I then subdivided the mesh to subdiv level 7 and proceeded to create layers to apply the various levels of skin details from the VFace multi-displacement texture pack. I made sure to store a morph target before this and used it to clean up any artifacts or unwanted details. Afterward, I used the Damian Standard, Standard, and Inflate brushes to hand-sculpt missing details and unique character features, such as eye and lip creases.
For the scars, I created a separate layer and started by using simple polypaint to mark out their locations. Following my scar references, I used the Morph Target brush at a lower intensity to smooth the details in the areas where the scars would be. Next, I employed the Damian Standard brush to create the scars themselves.

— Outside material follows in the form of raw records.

(* ===== verification/PipelineRun.v ===== *)
(** * The pipeline language: commands and the engine
      ([orkia-shell/src/exec/engine.rs], [registry.rs], [convert.rs], [commands/],
       [orkia-shell-types/src/exec/capability.rs], [command.rs], [pipeline_data.rs],
       [orkia-shell/src/repl/dispatch.rs])

    A plan is resolved, bound and type-checked as a whole, then its commands run one after the
    other on the data of the one before. A stream is the list of what it yields: values, or
    an error that ends what is read of it. What a command is asked to run with is kept in
    order. The machine (files, directories, history) and the texts of floats, dates and
    nested values are arguments. *)
From Stdlib Require Import NArith ZArith Lia SpecFloat.
From stdpp Require Import base gmap strings option numbers list list_basics sorting.
From S2P Require Import Prelude Text Words Effects Json Fs Values BuiltinTable Pipeline Jobs Resolution JobControl.

(** ** Capabilities *)

Inductive CapScopeItem := ScopePath (prefix : path) | ScopeHost (h : str) | ScopeVar (v : str).
Inductive CapabilityScope := CapNone | CapScoped (l : list CapScopeItem) | CapAny.

Definition cap_is_none (c : CapabilityScope) : bool := match c with CapNone => true | _ => false end.

(** [Path::starts_with] compares whole components. *)
Definition path_starts_with (p prefix : path) : bool := bool_decide (prefix `prefix_of` p).

Definition allows_path (c : CapabilityScope) (p : path) : bool :=
  match c with
  | CapNone => false
  | CapAny => true
  | CapScoped l => existsb (λ s, match s with ScopePath prefix => path_starts_with p prefix | _ => false end) l
  end.

Definition allows_named (c : CapabilityScope) (name : str) (want_host : bool) : bool :=
  match c with
  | CapNone => false
  | CapAny => true
  | CapScoped l => existsb (λ s, match s, want_host with
                                 | ScopeHost h, true => bool_decide (h = name)
                                 | ScopeVar v, false => bool_decide (v = name)
                                 | _, _ => false
                                 end) l
  end.

Record CapabilitySet := mkCapabilitySet {
  cap_fs_read : CapabilityScope;
  cap_fs_write : CapabilityScope;
  cap_net : CapabilityScope;
  cap_env : CapabilityScope;
  cap_clock : bool;
  cap_random : bool;
}.

Definition sandbox : CapabilitySet := mkCapabilitySet CapNone CapNone CapNone CapNone false false.
Definition shell_default : CapabilitySet := mkCapabilitySet CapAny CapAny CapNone CapAny true true.

Definition is_total_sandbox (c : CapabilitySet) : bool :=
  cap_is_none (cap_fs_read c) && cap_is_none (cap_fs_write c) && cap_is_none (cap_net c) && cap_is_none (cap_env c)
  && negb (cap_clock c) && negb (cap_random c).

Definition allows_fs_read (c : CapabilitySet) (p : path) : bool := allows_path (cap_fs_read c) p.
Definition allows_fs_write (c : CapabilitySet) (p : path) : bool := allows_path (cap_fs_write c) p.
Definition allows_net (c : CapabilitySet) (host : str) : bool := allows_named (cap_net c) host true.
Definition allows_env (c : CapabilitySet) (var : str) : bool := allows_named (cap_env c) var false.

(** ** Data *)

Inductive PipelineData :=
| PDValue (v : Value)
| PDListStream (items : list (result ExecError Value))
| PDByteStream (chunks : list (result ExecError (list N)))
| PDEmpty.

Definition pd_type_of (d : PipelineData) : Type' :=
  match d with
  | PDValue v => type_of v
  | PDListStream _ => TTable
  | PDByteStream _ => TByteStream
  | PDEmpty => TNothing
  end.

(** Draining a stream: the first error is the result. *)
Fixpoint drain {A : Type} (l : list (result ExecError A)) : result ExecError (list A) :=
  match l with
  | [] => Ok []
  | Ok x :: l' => cons x <$> drain l'
  | Err e :: _ => Err e
  end.

Definition into_value (d : PipelineData) : result ExecError Value :=
  match d with
  | PDValue v => Ok v
  | PDEmpty => Ok VNothing
  | PDListStream l => VList <$> drain l
  | PDByteStream l => (λ bs, VBinary (mjoin bs)) <$> drain l
  end.

(** ** Texts *)

Class ValueText := {
  float_text : N → str;
  date_rfc3339 : Z → str;
  value_json : Value → str;
}.

Definition fmt_i64 (z : Z) : str :=
  if (z <? 0)%Z then chr_minus :: fmt_dec (Z.to_N (- z)) else fmt_dec (Z.to_N z).

Definition scalar_to_string `{!ValueText} (v : Value) : str :=
  match v with
  | VNothing => []
  | VBool b => if b then #"true" else #"false"
  | VInt z | VFilesize z | VDuration z => fmt_i64 z
  | VFloat n => float_text n
  | VDate d => date_rfc3339 d
  | VString s => s
  | VBinary b => from_utf8_lossy b
  | VList _ | VRecord _ => value_json v
  end.

Definition chr_tab : char := 9%N.
Definition chr_backslash : char := 92%N.

Definition replace_char (c : char) (by_text : str) (s : str) : str := s ≫= λ x, if (x =? c)%N then by_text else [x].

Definition escape_tsv_cell (s : str) : str :=
  replace_char chr_nl [92; 110]%N (replace_char chr_tab [92; 116]%N (replace_char chr_backslash [92; 92]%N s)).

Fixpoint value_to_lines `{!ValueText} (v : Value) : str :=
  match v with
  | VRecord m => join [chr_tab] (map (λ kv, escape_tsv_cell (scalar_to_string kv.2)) m) ++ [chr_nl]
  | VList items => mjoin (map value_to_lines items)
  | scalar => scalar_to_string scalar ++ [chr_nl]
  end.

Definition value_to_bytes `{!ValueText} (d : PipelineData) : list (result ExecError (list N)) :=
  match d with
  | PDByteStream chunks => chunks
  | PDEmpty => []
  | PDValue v => [Ok (utf8 (value_to_lines v))]
  | PDListStream items => map (fmap (λ v, utf8 (value_to_lines v))) items
  end.

(** ** Commands *)

(** What a command ends with: an error of the language, or a panic. *)
Inductive stop := Stop (e : ExecError) | StopPanic.

Definition ok_stop {A : Type} (r : result ExecError A) : result stop A := map_err Stop r.

Inductive AgentStatus := StIdle | StWorking | StWaiting | StError.

(** The fields of an agent that its table shows. *)
Record AgentInfo := mkAgentInfo { ag_name : str; ag_archetype : str; ag_status : AgentStatus; ag_model : str }.

Inductive HistoryType :=
| HShell | HIntent | HAgentDelegation | HBuiltin | HApproval | HPipeline | HShellToAgent | HAgentToSink.

#[export] Instance HistoryType_eq_dec : EqDecision HistoryType.
Proof. solve_decision. Defined.

Record HistoryEntry := mkHistoryEntry { he_seq : N; he_timestamp : str; he_type : HistoryType; he_line : str }.

Inductive EntryKind := KDir | KSymlink | KFile.

(** A directory entry, and what [metadata] answers for it. *)
Record DirEntry := mkDirEntry { de_name : str; de_meta : option (Z * option Z * EntryKind) }.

To add some inflammation around the scar edges, I used the Standard brush, and finally, I utilized the Inflate brush to close up the scars slightly, giving the appearance of partial healing. The entire process was based on the scar references I had collected.
Texturing & Shading
The texturing for the character was done in Substance 3D Painter, I started with the head using the TexturingXYZ maps as a base and then went on to make color, roughness, subsurface scattering, and specular maps.
For the color map, I made use of several layers and the Dirt brush to give that variation that skin has.
The texturing for the clothes benefited greatly from the sculpting work I had done in ZBrush as this allowed me to use various smart masks in Substance 3D Painter to create leather variations that I could use in the color map. An important part of the color map creation was making dark and light areas on the surface of the material to break it up. I also made use of the cavity maps extracted from the high poly to create wear and tear on the leather.
The hair was created in Blender using the VFX Grace 3D Hair add-on. I typically don't get the hair right on the first try, and it usually requires observing references or real-life examples between iterations. Blocking out the hair shape in ZBrush before creating the final version was also helpful. Once the main shape is created, it's important to include flyaway hairs. Adding peach fuzz to the character is essential as well, as it contributes to a more realistic appearance.
While I am not an expert in rigging clothes to character models, one helpful technique involves using a mesh deform cage in combination with the Blender Rigify rig. I pose the character by having the mesh cage parented to the clothes and the rig parented to the mesh cage. Additionally, I utilize shape keys for making final, non-destructive adjustments to the pose, such as the tied sleeve on the missing arm and the width of the boots.
Lighting & Rendering
For the lighting, I employ a 3-point lighting setup consisting of a main light, a fill light, and rim lights. The main light illuminates one side of the face, creating interesting shadows that define the character's form. The fill light softens some of the shadows, while the rim light distinguishes the character's form from the background. I also use an HDRI map for ambient lighting, which contributes to the color scheme. Depth of field is applied to achieve a realistic camera effect. Lastly, I like to use Photoshop for adding finishing touches such as camera RAW exposure and contrast adjustments, as well as incorporating dust specks into the render.